Events occurring after the reporting date
Nasdaq
Compliance
On
April 26, 2021, the Group received a notice from Nasdaq’s Listing Qualifications Department stating that, for the 30 consecutive
business days ending April 23, 2021, the closing bid price for the Ordinary Shares had been below the minimum of US$1.00 per share required
for continued inclusion on the Nasdaq Capital Market under Nasdaq Listing Rule 5550(a)(2). The notification letter stated that the Group
would be afforded an initial 180 day period to regain compliance with the minimum bid price requirement.

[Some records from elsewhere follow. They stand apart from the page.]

(** * gestorstock: the dynamic spreadsheet engine, its import and its stock analytics

    A shallow embedding of
    - [lib/utils.ts] ([getStockStatus], [generateId]),
    - [components/inventory/EditableSpreadsheet.tsx] (sheet, column, row and
      cell operations of the [EditableSpreadsheet] component),
    - [lib/excel.ts] ([parseExcelFile]),
    - [app/dashboard/page.tsx] ([getSpreadsheetDataForAI], [getSelectedData],
      [handleCalculate], [handleOpenChart], [handleFileChange]),
    - [components/dashboard/KPICards.tsx] (the counting loop of [KPICards]),
    - [components/reports/PDFExport.tsx] (the totals of [generatePDF]),
    - [components/inventory/MovementHistory.tsx] (the stored history),
    followed by the properties of the specification that concern them.

    JavaScript numbers are IEEE 754 binary64 values: they are modelled by
    Rocq's primitive floats.  JavaScript strings are modelled by [string],
    read as the UTF-8 encoding of the JavaScript string. *)

From Stdlib Require Import ZArith Ascii String PrimFloat FloatOps SpecFloat FloatAxioms.
From stdpp Require Import base option list strings gmap fin_maps pretty.

Local Open Scope Z_scope.

(** ** The JavaScript run time the components rely on *)

Module JS.

(** The primitive values that can reach the engine: cells hold
    [string | number | null]; raw imported fields and flattened records can
    also hold [undefined] and booleans. *)
Inductive Value : Type :=
  | VUndefined
  | VNull
  | VBool (b : bool)
  | VNum (f : float)
  | VStr (s : string).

The notification letter also
stated that in the event the Group did not regain compliance within the initial 180-day period, the Group could be eligible for additional
time.
The
Group did not regain compliance with the minimum bid price requirement during the initial 180-day period. However, on October 26, 2021,
the Group received a notice from Nasdaq stating that Nasdaq’s staff had determined that the Group were eligible for an additional
180-day period (until April 25, 2022) within which to regain compliance. In order to regain compliance, the bid price for the Ordinary
Shares must close at US$1.00 per share or more for a minimum of ten consecutive business days.
The
Nasdaq notification did not have any immediate effect on the listing of the Ordinary Shares, and the Ordinary Shares continue to trade
under the symbol “NAKD”. Naked management intends to actively monitor the bid price for the Ordinary Shares and will consider
all available options to regain compliance with the minimum bid price requirement. The Group intends to cure the deficiency during the
additional 180-day period by effecting a reverse stock split, if necessary.
Coronavirus
(COVID-19) pandemic
The
consequences of the Coronavirus (COVID-19) pandemic are continuing to be felt around the world, and its impact on the Group, if any,
has been reflected in its published results to date. Whilst it would appear that control measures and related government policies have
started to mitigate the risks caused by COVID-19, it is not possible at this time to state that the pandemic will not subsequently impact
the Group’s operations going forward. Despite the new variant of the virus may cause continued lockdowns, it would have limited
impact on FOH online, especially with the new variant of the virus that is causing or may cause significant continued lockdowns. The
Group now has experience in the swift implementation of business continuation processes should future lockdowns of the population occur,
and these processes continue to evolve to minimise any operational disruption. Management continues to monitor the situation both locally
and internationally.
On
August 23, 2021 the Company received a Drawdown Notice from Bendon Limited requesting a full drawdown of their NZ$7.0m
(approximately US$4.9m)
facility limit under their loan agreement entered as part of the Bendon Sale conditions. In accordance with the Notice and the terms
of the loan agreement the funds were advanced on August 24, 2021. Under the loan agreement, the Company has agreed to provide a 5-year
loan of up to NZ$7.0m
(approximately US$4.9m)
at an initial interest rate of 2.5%
and, following Bendon obtaining additional
external senior debt which the Buyers, an interest rate of 50 basis points above the rate of this senior debt. The Naked Facility will
also be subordinated to this senior debt.
On
September 22, 2021, the Group granted to Mr. Davis-Rice an incentive award, which provides that on the first, second and third anniversary
of the grant of the award, Mr. Davis-Rice will be receive ordinary shares with a market value equal to 1.5% of the increase in the Group’s
total market capitalization since the grant of the award. The market value of the ordinary shares to be issued and the total market capitalization
will be determined based on the daily VWAP for the Group’s ordinary shares for the five trading days immediately prior to the applicable
anniversary. The payment of the incentive award will be accelerated in the event of a change in control of the Company.